Review: Jason Isbell and the 400 Unit Look Outward on ‘The Nashville Sound’
“Am I the last of my kind?” Jason Isbell ponders on his new album, The Nashville Sound. Isbell, who hails from the Muscle Shoals region of Northwest Alabama, is singing, as he often does, in character, this time a down-and-out survivor struggling to play catch up with the rapidly changing country he calls home. But “Last of My Kind” could also be a tagline for Isbell himself, who, with his lyrics-heavy, unadorned narrative storytelling approach to roots music, has become one of the few remaining artists to find mainstream success building a career off the model of the Seventies singer-songwriter.

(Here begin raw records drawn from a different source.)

(* ===== verification/Prelude.v ===== *)
(** * Panther: verification library (root file and prelude)

    Panther collects security logs and the state of cloud resources, finds
    what breaks a rule or a policy, and alerts.  The library models the Go
    code under src/internal and src/pkg that carries this logic, and proves
    what each part promises.

    ** The program and its parts

    - Logs.  The log processor (src/internal/log_analysis/log_processor) is
      told of S3 objects, reads them line by line, classifies every line by
      trying log parsers in the order of a priority queue, gives each event
      standard fields and a row identifier, and buffers events per log type
      and hour until they are written to S3; partitions of Glue tables are
      laid out by pkg/awsglue.  Files: [LogSources] (the notifications, the
      roles and the clients to read with), [Processor], [Classifier] (over
      [GoHeap]), the parsers and the registry of log types in [CsvParsers]
      (over [CsvReader], the CSV reader that is kept across lines) and
      [JsonParsers] (with the walk of pkg/extract), [Timestamp],
      [PantherLog], [RowId], [S3Destination] or [FirehoseDestination], [Glue]
      (over [GoTime]).  The calls of Glue
      and S3 for partitions and the goroutines that synchronise them are in
      [GluePartitions]; the updater of the data catalog
      (log_analysis/datacatalog_updater), which creates the partition of every
      new object, in [DataCatalogUpdater].
    - Alerts on logs.  The alert forwarder (log_analysis/alert_forwarder)
      turns changes of the deduplication table into alerts and
      notifications; the alerts API (log_analysis/alerts_api) lists alerts
      and pages through their events.  Files: [AlertForwarder] (over [Md5]),
      [AlertsApi] and [AlertsEvents] (over [Base64] and [GoStrings]).
    - Cloud resources.  The AWS event processor (compliance/
      aws_event_processor) reads CloudTrail events, decides which resources
      changed and asks for scans or deletions; the resource processor
      (compliance/resource_processor) evaluates resources against policies;
      the compliance API (compliance/compliance_api) keeps the status of
      every pair; the compliance alert processor and forwarder raise one
      alert per policy and hour.  Files: [AwsClassifiers],
      [AwsEventProcessor], [AwsEventSpec]; [Suppression],
      [ResourceProcessor], [ResourceProcessorSpec]; [Compliance],
      [ComplianceHandlers] (over [GoPath] and [GoSort]); [AlertProcessor].
      The resources API (compliance/resources_api) keeps the table of
      resources and lists it with the status of the compliance API:
      [ResourcesApi], [ResourcesApiSpec], [ResourcesApiWrites].  The source
      API (core/source_api) keeps the accounts and buckets that are watched and
      the policy of the queue that their notifications go to: [SourceApi],
      [SourceApiSpec]; [SourceScans] adds the templates it hands out and the
      scheduler of snapshots (compliance/snapshot_scheduler).  The snapshot
      poller (compliance/snapshot_poller) makes the requested scans and sends
      what it finds to the resources API: [SnapshotPoller]; [IamUsers] is its
      poller of IAM users.  Remediation
      (compliance/remediation_api and remediation_processor): [Remediation].
    - Policies and rules.  The analysis API (core/analysis_api) keeps them in
      a table and every version in S3, tells the compliance API what a change
      means for recorded results, lists them, takes archives of them and has
      them tested.  Files: [AnalysisApi], [AnalysisApiSpec], [AnalysisList],
      [AnalysisListSpec], [AnalysisBulk], [AnalysisBulkSpec], [AnalysisTest].
    - Delivery.  Alert delivery (core/alert_delivery) sends an alert to its
      outputs in parallel and retries the outputs that failed.  Files:
      [AlertOutputs], [AlertDelivery], [AlertDeliverySpec].  The outputs API
      (core/outputs_api) keeps the outputs, their configuration encrypted:
      [OutputsApi], [OutputsApiSpec].
    - Shared libraries.  pkg/awsbatch pages and retries the batch calls of
      AWS.  Files: [Backoff] (the interface of the retry library),
      [Kinesisbatch], [Dynamodbbatch], [S3batch], [Sqsbatch]; the clients of
      SQS above ([AwsEventProcessor], [AlertDelivery], [ResourceProcessor])
      use [Sqsbatch.SendMessageBatch_queue], and the resources API, whose
      messages can be oversized, [SqsOversized.SendMessageBatch_oversized].
      pkg/gatewayapi and pkg/genericapi route requests to handlers by
      reflection, fill in nil slices and redact the log: [GatewayApi],
      [GenericApi], whose errors the outputs API returns.
    - Users, settings and tools.  The users API (core/users_api) over a Cognito
      user pool: [UsersApi]; the organization API (core/organization_api) and
      the helper that waits for queries of Athena (pkg/awsathena):
      [OrganizationApi]; the commands of the operators (cmd/opstools) that
      move the messages of a queue and queue the objects of a path:
      [OpsTools].

    ** How the code is modelled

    A Go function is a definition of the same name.  A function that returns
    an error gives a [result] or an [option error]; one that can panic gives an
    [outcome], so that a theorem which states a [Ret] also states that the code
    does not panic.  A struct is a record, a map a [gmap] whose iteration order
    is a parameter, a pointer that may be nil an [option].  State (caches,
    buffers, tables) is passed explicitly; the readings of the clock are a
    function of how many there were.  Code that is not in the repository (AWS
    services and SDK, JSON libraries, HTTP) is a parameter of the section that
    uses it, and what is relied on is a named hypothesis of the theorems, shown
    satisfiable by a witness.  Machine integers are [Z] with the wrap-around
    written out ([int64], [uint64]).  Go's own library is modelled where the
    code depends on it: [GoTime], [GoHeap], [GoSort], [GoPath], [Md5],
    [Base64], the part of regexp used by [AwsClassifiers] and [Suppression].
    The goroutines of alert delivery and of the synchronisation of partitions
    are step relations; in the former the accesses to the client maps that
    delivery makes without a lock are steps of their own, two of which can
    collide and end the process.

    Approximations.  Times are instants without a zone, and what formats them
    ([S3Destination.FormatS3], the columns of a partition) uses UTC, as the
    code does except for the file name of an S3 object, which is in the zone of
    its time (UTC for most parsers; RFC 3339 times from JSON keep their zone).  The JSON and DynamoDB encodings of an
    item of the analysis API are assumed to keep its times exactly
    ([AnalysisApiSpec.VersionedStore]); strfmt.DateTime keeps milliseconds, so
    that this holds of times of that precision.  The patterns and identifiers of
    [Suppression] are valid UTF-8, as strings decoded from JSON are; Go refuses
    to compile other patterns and skips them.  A [Processor.DataStream] has a
    reader (the nil reader of an object that cannot be recognised is in
    [LogSources]), and the events of [Processor] are values; what aliases the
    record of the CSV reader is in [CsvParsers].

    ** What the theorems show

    - Batch calls: every item is delivered exactly once or the error says so,
      requests keep to the limits of the services, and the cases in which
      messages are dropped are exhibited ([Kinesisbatch], [Dynamodbbatch],
      [S3batch], [Sqsbatch]).
    - Logs: nothing is lost or duplicated between an object and the
      destination, the classifier keeps its parsers and prefers the best one,
      row identifiers are unique, partition paths round trip; the catalog has
      the partition of every object that is dated to the hour, and synchronising partitions covers the
      whole period and ends under every interleaving.  Every announced object
      is read with the role of its source in the region of its bucket; the CSV
      reader that is kept gives what a new one would, and the fields that
      alias its record are exhibited; the identifiers of a JSON document are
      exactly those found at its nodes; Firehose, when it takes every batch,
      gets every event once.
    - Alerts on logs: one alert per count, created once, announced once with its
      own content and refreshed by the later events; retried batches change
      nothing; pages of events are complete and without repetition.
    - Resources: one request per changed resource, that of its newest event,
      independent of the order of arrival; one status per evaluated pair, one
      notification per unsuppressed failure; statuses, suppressions and
      overviews of the compliance API; alerts of a policy over an hour apart;
      the listing of resources is the requested page of what its filters ask
      for, and every added resource is stored and announced once.  Exactly the
      accounts of the sources may write to the queue, as long as the table of
      sources fits in one page of a scan; exactly the sources that
      are due are scanned; the poller sends every resource its scans found once,
      up to the first refused batch or panic, and
      that of IAM users finds each user and scans again those without a report; the
      remediation Lambda is invoked at most once, as the policy says, and the
      answer is 400, 200 or 500 exactly when it should be.
    - Policies: a write loses no version and no other item, a change is
      followed by requests that bring the recorded results of the types that it
      names up to date,
      and the listing is the requested page of what its filters ask for; an
      accepted archive is stored completely, and every test is reported once.
    - Delivery: when no two outputs of an alert share a client map, no goroutine
      is left blocked and none crashes (two that share one can end the process,
      [AlertDeliverySpec.dispatch_race]); each designated output gets an alert
      once, a retry goes to exactly the outputs that asked for it.
    - Outputs: names stay unique, what is added is read back, and reading all
      of them ends; redacted fields leave no trace in the log, and a router whose
      handlers were verified answers every request.
    - Users and tools: requests one after the other never remove the last
      user (two at once can), an update of the settings keeps the fields it
      does not name, waiting for a query ends when its state is final, requeue
      ends and keeps every message that SQS accepts (and loses the others).
    - Defects of the code are theorems too (a panic, a lost event, a wrong
      result on a concrete class of inputs).

    ** Bounds and fuel

    [Sqsbatch.send_loop] and [Backoff.chunk_loop] take the length of their
    input as fuel, which suffices because every round consumes an entry;
    [AlertsApi.partition_loop] takes two units more than there are hours between
    the creation and the update of an alert, which covers every partition
    ([AlertsEvents.read_pages_complete] lists them all; without fuel it would
    end its list early); [ResourceProcessor.page_loop] takes a fuel whose
    sufficiency is a hypothesis on the number of pages, and panics when it is
    exhausted; the theorems show that it is not; [OutputsApi.scan_outputs] is shown to need one unit more than there
    are items; [SnapshotPoller.batch_loop] takes the number of resources, and
    [GluePartitions.time_bins] one unit more than there are hours
    ([GluePartitions.bins_fuel]).  [CsvReader.read_long],
    [CsvReader.parse_fields] and [CsvReader.first_line] take the number of bytes
    that are left, [JsonParsers.Extract] one unit more than the depth of the
    document ([JsonParsers.depth], finite by the class [FiniteJson]),
    [OpsTools.requeue_loop] needs one unit more than the queue has messages, and
    [OrganizationApi.poll] one more than there are pending states
    ([OrganizationApi.wait_correct]).  Retries are bounded by the interface [Backoff.Backoff], which
    [Backoff.bounded_backoff] implements.

    ** Not modelled

    The functions that read one kind of AWS resource (the files of
    compliance/snapshot_poller/pollers/aws other than poll.go, clients.go and
    iam_user.go) copy the answers of the AWS SDK; they are parameters of
    [SnapshotPoller].
    The goroutines that join the listing and the workers of s3queue and the
    command lines of the operators' commands are left out, and so are logging
    (pkg/oplog, pkg/lambdalogger) and the main functions that only read the
    environment.  api/gateway is generated; the remediation Lambdas and the
    engines in Python, the web application, deployment templates and the build
    tools and dashboards of src/tools are outside the Go services. *)

From stdpp Require Export base gmap list strings sorting pretty.
From Stdlib Require Export ZArith Lia Ascii.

The Nashville Sound follows in the wake of Isbell’s 2013 breakthrough Southeastern and its 2015 follow-up Something More Than Free, albums that introduced the former Drive-By Truckers third-man to a larger audience with their tales of drunken demons and fresh beginnings. But after spending the last five years reckoning with past darkness, Isbell, 38, shifts his gaze outward. He pledges everlasting faith to his wife on the tearjerker “If We Were Vampires,” offers parental advice on the backyard bluegrass of “Something to Love,” and delivers an urgent warning to the white male demographic, which overwhelmingly voted for Trump, on “White Man’s World.”
Musically, The Nashville Sound hints
at Isbell’s bar band roots on up-tempo rockers like “Cumberland Gap”
and “Hope the High Road. Nevertheless, bursts of loud release from his
band the 400 Unit are still far and few between on an album that ultimately
hews closely to the laid-back roots-country palette Isbell has honed over his
past several albums with producer Dave Cobb. Yet, on moments like the Elliott
Smith-inspired meandering melody on “Chaos and Clothes,” or the
slow-building, orchestral guitar freakout on “Anxiety,” Isbell points
to a more expansive musical future, one where he’s free to indulge his whims,
fully unburdened by the notion that he’s the last of a dying breed.